━━━━━ The records ━━━━━
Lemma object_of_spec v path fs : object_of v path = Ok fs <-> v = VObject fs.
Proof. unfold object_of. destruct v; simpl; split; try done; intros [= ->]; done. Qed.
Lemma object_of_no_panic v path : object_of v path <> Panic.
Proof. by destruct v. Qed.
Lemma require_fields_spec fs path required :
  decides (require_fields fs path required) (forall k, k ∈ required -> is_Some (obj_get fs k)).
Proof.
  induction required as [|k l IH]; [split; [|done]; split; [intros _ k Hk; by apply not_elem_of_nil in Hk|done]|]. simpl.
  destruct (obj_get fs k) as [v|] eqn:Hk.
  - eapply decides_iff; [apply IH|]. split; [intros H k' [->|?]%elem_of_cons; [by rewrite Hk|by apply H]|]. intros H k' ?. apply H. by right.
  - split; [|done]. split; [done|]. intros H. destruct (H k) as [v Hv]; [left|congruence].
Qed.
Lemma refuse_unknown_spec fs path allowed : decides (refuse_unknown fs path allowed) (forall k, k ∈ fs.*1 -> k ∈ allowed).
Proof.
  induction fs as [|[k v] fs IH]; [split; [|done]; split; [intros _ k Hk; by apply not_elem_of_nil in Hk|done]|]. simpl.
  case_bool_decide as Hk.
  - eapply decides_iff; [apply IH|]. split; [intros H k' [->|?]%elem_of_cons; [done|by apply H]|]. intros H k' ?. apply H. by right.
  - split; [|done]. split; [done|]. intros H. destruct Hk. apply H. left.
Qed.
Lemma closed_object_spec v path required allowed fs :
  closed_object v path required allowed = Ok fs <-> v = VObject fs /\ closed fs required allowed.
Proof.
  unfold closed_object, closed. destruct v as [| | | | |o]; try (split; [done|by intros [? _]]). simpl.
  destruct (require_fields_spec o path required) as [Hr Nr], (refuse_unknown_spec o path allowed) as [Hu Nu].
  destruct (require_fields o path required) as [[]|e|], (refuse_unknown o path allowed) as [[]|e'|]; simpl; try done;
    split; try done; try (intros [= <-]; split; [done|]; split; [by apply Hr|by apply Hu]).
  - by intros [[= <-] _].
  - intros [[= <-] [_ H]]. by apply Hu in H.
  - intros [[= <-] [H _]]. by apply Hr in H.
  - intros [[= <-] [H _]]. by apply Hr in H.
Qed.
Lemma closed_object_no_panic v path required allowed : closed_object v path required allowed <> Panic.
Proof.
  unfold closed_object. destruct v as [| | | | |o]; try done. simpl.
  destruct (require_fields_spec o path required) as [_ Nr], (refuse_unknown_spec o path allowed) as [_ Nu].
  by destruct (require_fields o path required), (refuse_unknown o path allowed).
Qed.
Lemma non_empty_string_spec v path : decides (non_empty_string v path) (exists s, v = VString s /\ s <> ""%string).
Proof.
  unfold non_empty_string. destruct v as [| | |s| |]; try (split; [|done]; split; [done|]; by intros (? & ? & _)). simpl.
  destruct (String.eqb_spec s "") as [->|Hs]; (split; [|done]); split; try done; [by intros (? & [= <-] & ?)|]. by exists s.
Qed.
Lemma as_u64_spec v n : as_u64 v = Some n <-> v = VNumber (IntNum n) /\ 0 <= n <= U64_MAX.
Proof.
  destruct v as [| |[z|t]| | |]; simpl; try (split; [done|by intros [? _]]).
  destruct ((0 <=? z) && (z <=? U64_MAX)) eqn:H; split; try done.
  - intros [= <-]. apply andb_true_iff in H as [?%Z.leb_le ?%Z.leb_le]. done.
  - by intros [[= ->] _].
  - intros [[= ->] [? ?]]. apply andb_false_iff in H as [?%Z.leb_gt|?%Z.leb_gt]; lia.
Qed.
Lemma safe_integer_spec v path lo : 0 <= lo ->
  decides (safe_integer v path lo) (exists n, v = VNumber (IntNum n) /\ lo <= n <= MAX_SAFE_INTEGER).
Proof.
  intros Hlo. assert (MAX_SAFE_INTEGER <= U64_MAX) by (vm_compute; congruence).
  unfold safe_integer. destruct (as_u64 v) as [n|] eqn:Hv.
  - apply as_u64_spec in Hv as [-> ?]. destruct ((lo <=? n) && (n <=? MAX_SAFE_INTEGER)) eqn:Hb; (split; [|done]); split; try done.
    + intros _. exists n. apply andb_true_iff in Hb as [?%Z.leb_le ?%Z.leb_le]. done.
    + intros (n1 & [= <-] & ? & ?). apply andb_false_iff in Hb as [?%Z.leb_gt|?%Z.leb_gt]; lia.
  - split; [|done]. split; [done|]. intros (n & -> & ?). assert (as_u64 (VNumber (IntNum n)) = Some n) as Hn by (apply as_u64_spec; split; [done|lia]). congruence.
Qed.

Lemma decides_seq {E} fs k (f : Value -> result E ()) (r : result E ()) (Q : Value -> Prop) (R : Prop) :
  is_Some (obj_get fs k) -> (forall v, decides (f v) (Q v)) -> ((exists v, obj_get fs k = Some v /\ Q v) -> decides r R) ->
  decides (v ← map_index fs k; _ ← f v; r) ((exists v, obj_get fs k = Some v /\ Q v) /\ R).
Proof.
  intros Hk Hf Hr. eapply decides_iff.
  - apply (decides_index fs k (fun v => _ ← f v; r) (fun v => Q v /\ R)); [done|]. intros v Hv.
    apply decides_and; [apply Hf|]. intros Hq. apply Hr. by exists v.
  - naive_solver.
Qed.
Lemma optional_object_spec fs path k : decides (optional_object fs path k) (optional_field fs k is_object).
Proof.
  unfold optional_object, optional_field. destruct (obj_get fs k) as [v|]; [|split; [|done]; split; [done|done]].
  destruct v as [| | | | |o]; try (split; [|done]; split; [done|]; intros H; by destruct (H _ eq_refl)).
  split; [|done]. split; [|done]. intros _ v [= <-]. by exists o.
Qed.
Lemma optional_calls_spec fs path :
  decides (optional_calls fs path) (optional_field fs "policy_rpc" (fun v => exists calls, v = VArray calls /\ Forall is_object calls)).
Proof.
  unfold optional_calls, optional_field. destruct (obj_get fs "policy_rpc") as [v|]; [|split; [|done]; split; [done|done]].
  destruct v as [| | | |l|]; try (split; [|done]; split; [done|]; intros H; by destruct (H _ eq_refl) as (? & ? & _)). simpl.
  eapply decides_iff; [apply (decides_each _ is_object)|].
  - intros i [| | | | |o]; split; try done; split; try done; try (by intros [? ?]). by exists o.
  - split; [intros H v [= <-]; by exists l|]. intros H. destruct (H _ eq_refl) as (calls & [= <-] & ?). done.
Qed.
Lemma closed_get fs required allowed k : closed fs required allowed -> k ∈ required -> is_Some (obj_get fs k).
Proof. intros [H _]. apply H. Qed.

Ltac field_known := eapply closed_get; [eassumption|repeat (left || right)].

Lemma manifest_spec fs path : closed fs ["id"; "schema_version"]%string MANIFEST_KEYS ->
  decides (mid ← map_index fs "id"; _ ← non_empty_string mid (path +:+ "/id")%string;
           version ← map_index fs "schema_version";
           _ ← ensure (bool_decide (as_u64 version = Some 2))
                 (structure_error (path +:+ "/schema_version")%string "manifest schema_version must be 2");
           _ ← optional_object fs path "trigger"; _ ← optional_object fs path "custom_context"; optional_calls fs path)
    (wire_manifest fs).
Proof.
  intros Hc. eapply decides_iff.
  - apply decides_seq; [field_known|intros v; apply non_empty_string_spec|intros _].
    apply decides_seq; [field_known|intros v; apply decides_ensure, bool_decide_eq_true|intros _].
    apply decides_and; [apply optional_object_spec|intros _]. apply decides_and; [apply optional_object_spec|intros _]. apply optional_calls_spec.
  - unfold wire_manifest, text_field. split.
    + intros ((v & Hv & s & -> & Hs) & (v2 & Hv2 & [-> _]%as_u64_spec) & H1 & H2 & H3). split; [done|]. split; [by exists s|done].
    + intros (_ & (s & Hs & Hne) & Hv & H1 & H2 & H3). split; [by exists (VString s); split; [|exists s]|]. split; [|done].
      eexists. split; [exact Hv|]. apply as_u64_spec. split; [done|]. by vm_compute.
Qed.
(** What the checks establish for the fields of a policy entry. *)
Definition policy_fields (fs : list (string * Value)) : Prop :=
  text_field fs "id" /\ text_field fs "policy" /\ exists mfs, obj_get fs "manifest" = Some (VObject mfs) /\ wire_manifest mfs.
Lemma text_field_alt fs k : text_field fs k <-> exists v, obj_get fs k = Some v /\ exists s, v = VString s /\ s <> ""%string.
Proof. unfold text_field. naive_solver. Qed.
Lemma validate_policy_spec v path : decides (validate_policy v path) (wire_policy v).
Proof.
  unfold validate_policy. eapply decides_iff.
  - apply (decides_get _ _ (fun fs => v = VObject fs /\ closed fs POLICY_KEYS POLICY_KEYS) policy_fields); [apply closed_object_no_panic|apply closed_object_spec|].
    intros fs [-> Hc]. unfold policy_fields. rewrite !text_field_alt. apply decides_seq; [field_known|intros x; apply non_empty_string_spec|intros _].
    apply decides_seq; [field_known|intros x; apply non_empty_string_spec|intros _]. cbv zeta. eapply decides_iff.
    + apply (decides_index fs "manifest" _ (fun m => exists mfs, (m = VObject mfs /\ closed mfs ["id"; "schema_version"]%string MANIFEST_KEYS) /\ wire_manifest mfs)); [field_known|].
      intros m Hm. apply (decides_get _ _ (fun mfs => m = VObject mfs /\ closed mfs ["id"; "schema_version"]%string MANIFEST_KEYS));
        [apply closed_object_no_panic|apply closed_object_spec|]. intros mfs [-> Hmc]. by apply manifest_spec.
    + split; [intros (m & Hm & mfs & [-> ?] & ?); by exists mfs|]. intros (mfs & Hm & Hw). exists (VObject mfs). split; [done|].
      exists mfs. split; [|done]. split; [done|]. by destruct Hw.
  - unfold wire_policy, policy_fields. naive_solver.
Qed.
━━━━━
Instructions to follow: Exactly the lines from the one with "exists mfs. split;" through the final line of the entries are to be returned, both ends included.

Exercise result:
      exists mfs. split; [|done]. split; [done|]. by destruct Hw.
  - unfold wire_policy, policy_fields. naive_solver.
Qed.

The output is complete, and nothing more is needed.